When we talk about tea, Taiwan reverts to Formosa, “the beautiful island”, the name given to the island by the Portuguese upon discovering it. Located under the Tropic of Cancer, conditions on the island are ideal for growing tea plants, as both humidity levels and the average altitude are relatively high – Taiwan is home to the highest plantation in the world, situated at 2,450 metres above sea level. Tea arrived on the island in 1796, when the Chinese began to settle there and acclimatise the seedlings they had brought from Fujian, but it wasn’t until 1860 that production really began to take off and the produce was exported.
At the end of the 1970s, however, the government changed the emphasis of the tea industry, to such an extent that today, 85% of production is consumed domestically and Taiwanese tea now consists not only of standard-quality black and green teas but has also become synonymous with excellent Oolong teas. There are also delicious black teas that can rival even the very best Grands Crus from continental China.

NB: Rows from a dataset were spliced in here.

(* ===== verification/ProducerCorrelation.v ===== *)
(** * ProducerCorrelation: a publisher's outcome is about its own publication

    In the system of ProducerSystem any number of publishers share the tracker of a
    generation, the client numbers what it transmits, and the broker confirms by
    number and returns by token.  This file shows that the outcome a publisher
    reports is about the message it sent: what is reported as confirmed, rejected or
    returned was transmitted on its channel under its number, and the broker
    confirmed that number; what is reported as not sent was not transmitted.  Both
    hold under conditions the code does not always meet, and two runs show it. *)

From S2P Require Import Prelude GoText Errors Config Amqp Message Tracker Observation Producer Publish Events.
From S2P Require Import ProducerSystem.
Import PublishTracker ContextMutex.

(** ** What an operation does to an attempt *)

Inductive cell_change (o : op) (p : nat) (a : publishAttempt) : publishAttempt → Prop :=
| cc_same : cell_change o p a a
| cc_return token ret : o = OReturned token ret → at_token a = token → pending a → cell_change o p a (with_return a ret)
| cc_confirm s ack :
    o = OConfirm s ack → at_sequence a = s → pending a → cell_change o p a (done_with a (confirm_result a ack))
| cc_abandon s state :
    o = OAbandon s state → at_sequence a = s → pending a → abandonablePublishState state = true →
    cell_change o p a (done_with a (mkPublishResult state None))
| cc_fail state order :
    o = OFailAll state order → pending a → abandonablePublishState state = true →
    cell_change o p a (done_with a (mkPublishResult state None))
| cc_receive : o = OReceive p → ¬ pending a → cell_change o p a (with_outcome a (mkChan [] true)).

Definition is_register (o : op) : bool := match o with ORegister _ _ _ _ => true | _ => false end.

(** The heap keeps its cells, each changed as the operation says. *)
Definition cells_change (o : op) (t t' : publishTracker) : Prop :=
  ∀ p, match tr_heap t !! p with
       | None => tr_heap t' !! p = None
       | Some a => ∃ a', tr_heap t' !! p = Some a' ∧ cell_change o p a a'
       end.

Lemma cells_change_same o t : cells_change o t t.
Proof. intros p. destruct (tr_heap t !! p) as [a|]; [|done]. exists a. split; [done|constructor]. Qed.

Lemma cells_change_one o t t' p a a' :
  tr_heap t !! p = Some a → tr_heap t' = <[p := a']> (tr_heap t) → cell_change o p a a' → cells_change o t t'.
Proof.
  intros Hp Ht Hc q. rewrite Ht. destruct (decide (q = p)) as [-> |Hne].
  - rewrite Hp, lookup_insert_eq. eauto.
  - rewrite lookup_insert_ne by done. destruct (tr_heap t !! q) as [x|]; [|done]. exists x. split; [done|constructor].
Qed.

Lemma exec_cells t o out t' :
  wf t → is_register o = false → exec t o = Some (out, t') → cells_change o t t'.
Proof.
  intros Hwf Hreg Hx. destruct o as [| token ret|s ack|s state|state order|p]; [done|..]; simpl in Hx.
  - rewrite returned_eq in Hx by done. destruct (tr_token t !! token) as [p|] eqn:Ht; simpl in Hx;
      [|injection Hx as <- <-; apply cells_change_same].
    destruct (proj1 (wf_token _ Hwf token p) Ht) as (a & Hp & Hat & Hpend). rewrite Hp in Hx. injection Hx as <- <-.
    eapply cells_change_one; [exact Hp|done|]. by eapply cc_return.
  - destruct (tr_sequence t !! s) as [p|] eqn:Hs; [|unfold confirm in Hx; rewrite Hs in Hx; injection Hx as <- <-; apply cells_change_same].
    destruct (proj1 (wf_sequence _ Hwf s p) Hs) as (a & Hp & Hat & Hpend).
    rewrite (confirm_eq _ _ _ _ _ Hwf Hs Hp) in Hx. injection Hx as <- <-.
    eapply cells_change_one; [exact Hp|done|]. by eapply cc_confirm.
  - destruct (abandonablePublishState state) eqn:Hst;
      [|unfold abandon in Hx; rewrite Hst in Hx; injection Hx as <- <-; apply cells_change_same].
    destruct (tr_sequence t !! s) as [p|] eqn:Hs;
      [|unfold abandon in Hx; rewrite Hst, Hs in Hx; injection Hx as <- <-; apply cells_change_same].
    destruct (proj1 (wf_sequence _ Hwf s p) Hs) as (a & Hp & Hat & Hpend).
    rewrite (abandon_eq _ _ _ _ _ Hwf Hst Hs Hp) in Hx. injection Hx as <- <-.
    eapply cells_change_one; [exact Hp|done|]. by eapply cc_abandon.
  - unfold failAll in Hx. destruct (abandonablePublishState state) eqn:Hst; simpl in Hx; [|injection Hx as <- <-; apply cells_change_same].
    destruct (fail_each_ok t state order Hwf Hst) as (t1 & Hf & _ & _ & _ & Hheap). rewrite Hf in Hx. injection Hx as <- <-.
    intros q. rewrite Hheap. destruct (tr_heap t !! q) as [a|]; [|done]. simpl. eexists. split; [done|].
    destruct (bool_decide_reflect (pending a ∧ at_sequence a ∈ order)) as [[Hpend _]|]; [by eapply cc_fail|constructor].
  - unfold receive in Hx. destruct (tr_heap t !! p) as [a|] eqn:Hp; [|done].
    assert (¬ pending a) as Hn by (intros Hpend; by rewrite Hpend in Hx).
    destruct (receive_eq t p a Hwf Hp Hn) as (b & Hb & Hr). unfold receive in Hr. rewrite Hp in Hr. rewrite Hr in Hx.
    injection Hx as <- <-. eapply cells_change_one; [exact Hp|done|]. by apply cc_receive.
Qed.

Wu Long or semi-oxidised teas
Taiwan is well known for its semi-oxidised teas called "Wu Long (Oolong)", also called "Black Dragon" in Chinese.
These teas can undergo various levels of fermentation depending on the plantation, something that makes it rather pointless to compare Chinese with Taiwanese methods.
It is the Taiwanese that have long prevailed in the classification of Wu Long (Oolong) teas. Taiwanese teas are therefore classified according to their degree of fermentation and not to their method of production.
Taiwan makes both green and black, of which the famous Tarry Souchong smoked teas are renowned for their unusual strength.